_About this task:_ From the line containing "contents (heap st1) data = normalized t" down to the line containing "set (b := length (heap st0)) in *." in the records below, reproduce every line exactly, ends included, and omit all others.

──────────────────────────────

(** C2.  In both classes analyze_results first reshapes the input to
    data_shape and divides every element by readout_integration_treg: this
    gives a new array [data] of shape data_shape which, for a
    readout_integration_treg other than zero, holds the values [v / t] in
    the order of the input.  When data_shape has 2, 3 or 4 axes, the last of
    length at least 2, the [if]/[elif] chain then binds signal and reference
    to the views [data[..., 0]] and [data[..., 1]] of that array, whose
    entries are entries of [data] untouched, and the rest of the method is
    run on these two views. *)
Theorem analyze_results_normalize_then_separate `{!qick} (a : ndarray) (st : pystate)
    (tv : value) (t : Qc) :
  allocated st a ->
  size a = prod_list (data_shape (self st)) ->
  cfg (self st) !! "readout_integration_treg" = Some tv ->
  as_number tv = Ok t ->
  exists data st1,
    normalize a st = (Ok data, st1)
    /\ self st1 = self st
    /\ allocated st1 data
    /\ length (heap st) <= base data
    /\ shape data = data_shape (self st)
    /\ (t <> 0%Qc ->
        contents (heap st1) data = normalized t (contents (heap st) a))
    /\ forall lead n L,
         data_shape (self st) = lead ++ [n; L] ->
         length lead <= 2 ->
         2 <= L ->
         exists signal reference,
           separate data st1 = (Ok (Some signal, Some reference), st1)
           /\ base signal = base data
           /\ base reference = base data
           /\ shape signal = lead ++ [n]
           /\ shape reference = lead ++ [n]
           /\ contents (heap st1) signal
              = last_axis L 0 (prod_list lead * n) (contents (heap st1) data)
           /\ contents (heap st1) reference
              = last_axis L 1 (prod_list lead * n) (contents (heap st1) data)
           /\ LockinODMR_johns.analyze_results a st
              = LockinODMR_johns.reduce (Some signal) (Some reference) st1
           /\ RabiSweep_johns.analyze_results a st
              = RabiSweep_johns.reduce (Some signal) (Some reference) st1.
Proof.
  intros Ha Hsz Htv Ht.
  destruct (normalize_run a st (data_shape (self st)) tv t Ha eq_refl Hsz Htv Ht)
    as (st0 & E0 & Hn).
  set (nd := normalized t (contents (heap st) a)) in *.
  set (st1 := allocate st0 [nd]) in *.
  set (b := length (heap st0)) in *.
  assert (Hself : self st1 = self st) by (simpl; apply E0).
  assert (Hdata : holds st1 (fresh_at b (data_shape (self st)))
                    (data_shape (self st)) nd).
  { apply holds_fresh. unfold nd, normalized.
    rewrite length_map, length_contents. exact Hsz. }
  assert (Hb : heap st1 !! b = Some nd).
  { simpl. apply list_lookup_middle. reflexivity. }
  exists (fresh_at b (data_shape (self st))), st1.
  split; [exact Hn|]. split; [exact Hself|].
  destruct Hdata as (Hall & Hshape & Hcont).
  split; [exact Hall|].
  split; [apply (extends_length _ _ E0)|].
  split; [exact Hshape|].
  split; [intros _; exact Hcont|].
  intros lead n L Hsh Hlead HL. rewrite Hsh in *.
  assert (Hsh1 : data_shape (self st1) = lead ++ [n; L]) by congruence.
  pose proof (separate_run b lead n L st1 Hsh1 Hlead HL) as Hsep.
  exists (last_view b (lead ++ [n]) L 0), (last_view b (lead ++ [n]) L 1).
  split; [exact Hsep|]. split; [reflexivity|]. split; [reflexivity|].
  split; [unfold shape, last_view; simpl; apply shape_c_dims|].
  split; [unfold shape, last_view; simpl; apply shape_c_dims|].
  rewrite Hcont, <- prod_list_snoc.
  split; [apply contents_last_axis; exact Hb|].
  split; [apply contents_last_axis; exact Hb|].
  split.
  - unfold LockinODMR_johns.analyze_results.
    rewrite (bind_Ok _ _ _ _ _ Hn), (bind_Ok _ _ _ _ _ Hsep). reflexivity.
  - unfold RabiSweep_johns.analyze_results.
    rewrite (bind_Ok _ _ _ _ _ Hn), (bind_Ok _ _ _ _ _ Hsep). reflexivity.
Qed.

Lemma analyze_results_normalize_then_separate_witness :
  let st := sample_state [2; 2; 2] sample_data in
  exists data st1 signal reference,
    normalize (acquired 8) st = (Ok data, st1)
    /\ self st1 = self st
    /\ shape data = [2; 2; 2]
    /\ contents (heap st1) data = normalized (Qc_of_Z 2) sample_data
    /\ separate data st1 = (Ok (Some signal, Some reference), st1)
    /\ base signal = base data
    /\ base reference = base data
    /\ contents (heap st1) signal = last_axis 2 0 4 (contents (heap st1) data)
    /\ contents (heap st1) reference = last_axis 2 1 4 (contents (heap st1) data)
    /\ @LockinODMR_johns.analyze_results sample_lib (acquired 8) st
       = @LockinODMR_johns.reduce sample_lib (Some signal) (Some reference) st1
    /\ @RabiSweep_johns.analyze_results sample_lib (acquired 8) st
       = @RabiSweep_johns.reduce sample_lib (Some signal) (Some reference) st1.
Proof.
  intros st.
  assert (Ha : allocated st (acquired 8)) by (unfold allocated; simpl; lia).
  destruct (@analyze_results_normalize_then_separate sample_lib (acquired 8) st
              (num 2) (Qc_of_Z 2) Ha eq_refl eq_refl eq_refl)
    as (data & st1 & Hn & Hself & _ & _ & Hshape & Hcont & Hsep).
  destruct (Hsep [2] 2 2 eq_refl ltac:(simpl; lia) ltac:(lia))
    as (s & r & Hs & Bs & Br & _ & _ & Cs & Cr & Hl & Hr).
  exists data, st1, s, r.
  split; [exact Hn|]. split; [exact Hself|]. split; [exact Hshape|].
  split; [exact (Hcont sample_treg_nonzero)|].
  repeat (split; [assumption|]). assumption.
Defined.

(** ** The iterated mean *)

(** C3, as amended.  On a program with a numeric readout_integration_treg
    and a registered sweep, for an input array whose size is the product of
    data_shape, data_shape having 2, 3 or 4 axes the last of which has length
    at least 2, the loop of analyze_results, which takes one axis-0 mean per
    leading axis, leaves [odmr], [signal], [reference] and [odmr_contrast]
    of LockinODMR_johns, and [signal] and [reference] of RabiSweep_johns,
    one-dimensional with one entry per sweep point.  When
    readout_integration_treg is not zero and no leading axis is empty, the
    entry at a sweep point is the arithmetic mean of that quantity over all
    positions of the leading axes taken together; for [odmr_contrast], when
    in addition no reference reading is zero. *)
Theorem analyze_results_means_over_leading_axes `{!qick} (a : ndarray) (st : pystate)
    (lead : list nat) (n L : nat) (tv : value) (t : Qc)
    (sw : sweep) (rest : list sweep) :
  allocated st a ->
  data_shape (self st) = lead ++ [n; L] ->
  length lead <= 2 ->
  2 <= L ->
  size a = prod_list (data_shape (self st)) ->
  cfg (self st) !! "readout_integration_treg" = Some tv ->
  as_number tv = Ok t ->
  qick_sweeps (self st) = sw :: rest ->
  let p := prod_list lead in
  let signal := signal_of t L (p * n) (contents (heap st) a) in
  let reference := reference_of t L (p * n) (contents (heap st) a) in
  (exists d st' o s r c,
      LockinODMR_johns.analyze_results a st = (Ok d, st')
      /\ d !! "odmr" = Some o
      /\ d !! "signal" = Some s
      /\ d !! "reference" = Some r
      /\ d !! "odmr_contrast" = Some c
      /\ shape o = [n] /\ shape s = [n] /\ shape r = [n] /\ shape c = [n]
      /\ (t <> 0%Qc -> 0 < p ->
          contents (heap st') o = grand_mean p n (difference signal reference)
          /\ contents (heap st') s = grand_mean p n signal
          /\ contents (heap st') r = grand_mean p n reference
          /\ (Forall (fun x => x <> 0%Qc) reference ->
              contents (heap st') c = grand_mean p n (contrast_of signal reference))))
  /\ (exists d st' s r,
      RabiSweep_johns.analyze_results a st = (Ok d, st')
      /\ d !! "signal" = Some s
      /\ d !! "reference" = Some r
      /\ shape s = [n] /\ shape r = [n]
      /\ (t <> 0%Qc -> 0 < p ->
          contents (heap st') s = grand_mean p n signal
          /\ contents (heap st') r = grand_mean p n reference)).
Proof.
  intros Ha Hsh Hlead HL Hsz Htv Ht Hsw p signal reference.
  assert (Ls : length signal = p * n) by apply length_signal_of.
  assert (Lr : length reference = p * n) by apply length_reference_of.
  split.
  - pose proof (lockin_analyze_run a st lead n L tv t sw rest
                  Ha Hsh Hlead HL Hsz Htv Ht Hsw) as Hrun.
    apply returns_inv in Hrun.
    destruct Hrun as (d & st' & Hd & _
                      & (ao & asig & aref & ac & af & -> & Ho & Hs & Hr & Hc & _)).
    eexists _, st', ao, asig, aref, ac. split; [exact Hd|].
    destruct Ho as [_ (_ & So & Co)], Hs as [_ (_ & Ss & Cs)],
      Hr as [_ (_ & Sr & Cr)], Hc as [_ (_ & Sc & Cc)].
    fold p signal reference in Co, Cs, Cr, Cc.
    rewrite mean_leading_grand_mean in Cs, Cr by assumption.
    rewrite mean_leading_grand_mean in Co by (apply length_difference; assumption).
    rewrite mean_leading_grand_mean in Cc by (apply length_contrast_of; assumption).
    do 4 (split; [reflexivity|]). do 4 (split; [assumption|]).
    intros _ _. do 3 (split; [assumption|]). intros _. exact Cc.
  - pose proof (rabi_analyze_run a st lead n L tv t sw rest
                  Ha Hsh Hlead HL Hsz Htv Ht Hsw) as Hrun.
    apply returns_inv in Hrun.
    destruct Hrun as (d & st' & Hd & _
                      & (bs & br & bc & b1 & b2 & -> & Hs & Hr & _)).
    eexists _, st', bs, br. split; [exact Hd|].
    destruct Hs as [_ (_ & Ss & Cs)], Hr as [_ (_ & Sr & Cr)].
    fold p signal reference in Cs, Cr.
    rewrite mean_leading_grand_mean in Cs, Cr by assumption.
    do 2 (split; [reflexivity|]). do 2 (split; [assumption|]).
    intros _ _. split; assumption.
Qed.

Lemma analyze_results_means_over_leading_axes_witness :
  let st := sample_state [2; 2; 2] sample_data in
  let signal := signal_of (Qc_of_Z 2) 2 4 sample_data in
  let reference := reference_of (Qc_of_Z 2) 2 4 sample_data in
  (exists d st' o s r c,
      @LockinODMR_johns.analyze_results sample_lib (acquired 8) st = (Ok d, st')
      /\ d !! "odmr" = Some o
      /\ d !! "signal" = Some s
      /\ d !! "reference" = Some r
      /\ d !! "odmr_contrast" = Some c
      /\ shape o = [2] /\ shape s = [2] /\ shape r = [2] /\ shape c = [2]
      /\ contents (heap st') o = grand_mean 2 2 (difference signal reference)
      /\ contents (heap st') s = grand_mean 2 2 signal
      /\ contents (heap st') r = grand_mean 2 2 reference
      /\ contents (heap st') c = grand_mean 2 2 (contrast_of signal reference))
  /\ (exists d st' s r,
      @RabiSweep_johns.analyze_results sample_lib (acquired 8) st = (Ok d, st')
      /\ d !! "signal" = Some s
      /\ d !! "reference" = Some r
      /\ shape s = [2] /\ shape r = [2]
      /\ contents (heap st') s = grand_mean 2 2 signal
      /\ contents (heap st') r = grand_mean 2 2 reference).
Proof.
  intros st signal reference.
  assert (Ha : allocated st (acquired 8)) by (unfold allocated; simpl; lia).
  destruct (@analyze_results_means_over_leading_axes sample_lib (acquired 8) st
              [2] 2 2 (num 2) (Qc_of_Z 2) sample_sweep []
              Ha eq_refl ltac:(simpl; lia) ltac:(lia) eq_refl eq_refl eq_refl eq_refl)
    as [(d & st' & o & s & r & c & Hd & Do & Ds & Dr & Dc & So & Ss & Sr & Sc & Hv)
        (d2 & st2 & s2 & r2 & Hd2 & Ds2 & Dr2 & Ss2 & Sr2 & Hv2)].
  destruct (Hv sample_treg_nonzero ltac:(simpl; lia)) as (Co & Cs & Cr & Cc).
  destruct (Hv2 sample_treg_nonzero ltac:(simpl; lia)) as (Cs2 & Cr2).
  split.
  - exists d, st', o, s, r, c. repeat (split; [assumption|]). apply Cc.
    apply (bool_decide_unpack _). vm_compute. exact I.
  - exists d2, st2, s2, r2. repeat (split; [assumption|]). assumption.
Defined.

──────────────────────────────

_Answer box:_
        contents (heap st1) data = normalized t (contents (heap st) a))
    /\ forall lead n L,
         data_shape (self st) = lead ++ [n; L] ->
         length lead <= 2 ->
         2 <= L ->
         exists signal reference,
           separate data st1 = (Ok (Some signal, Some reference), st1)
           /\ base signal = base data
           /\ base reference = base data
           /\ shape signal = lead ++ [n]
           /\ shape reference = lead ++ [n]
           /\ contents (heap st1) signal
              = last_axis L 0 (prod_list lead * n) (contents (heap st1) data)
           /\ contents (heap st1) reference
              = last_axis L 1 (prod_list lead * n) (contents (heap st1) data)
           /\ LockinODMR_johns.analyze_results a st
              = LockinODMR_johns.reduce (Some signal) (Some reference) st1
           /\ RabiSweep_johns.analyze_results a st
              = RabiSweep_johns.reduce (Some signal) (Some reference) st1.
Proof.
  intros Ha Hsz Htv Ht.
  destruct (normalize_run a st (data_shape (self st)) tv t Ha eq_refl Hsz Htv Ht)
    as (st0 & E0 & Hn).
  set (nd := normalized t (contents (heap st) a)) in *.
  set (st1 := allocate st0 [nd]) in *.
  set (b := length (heap st0)) in *.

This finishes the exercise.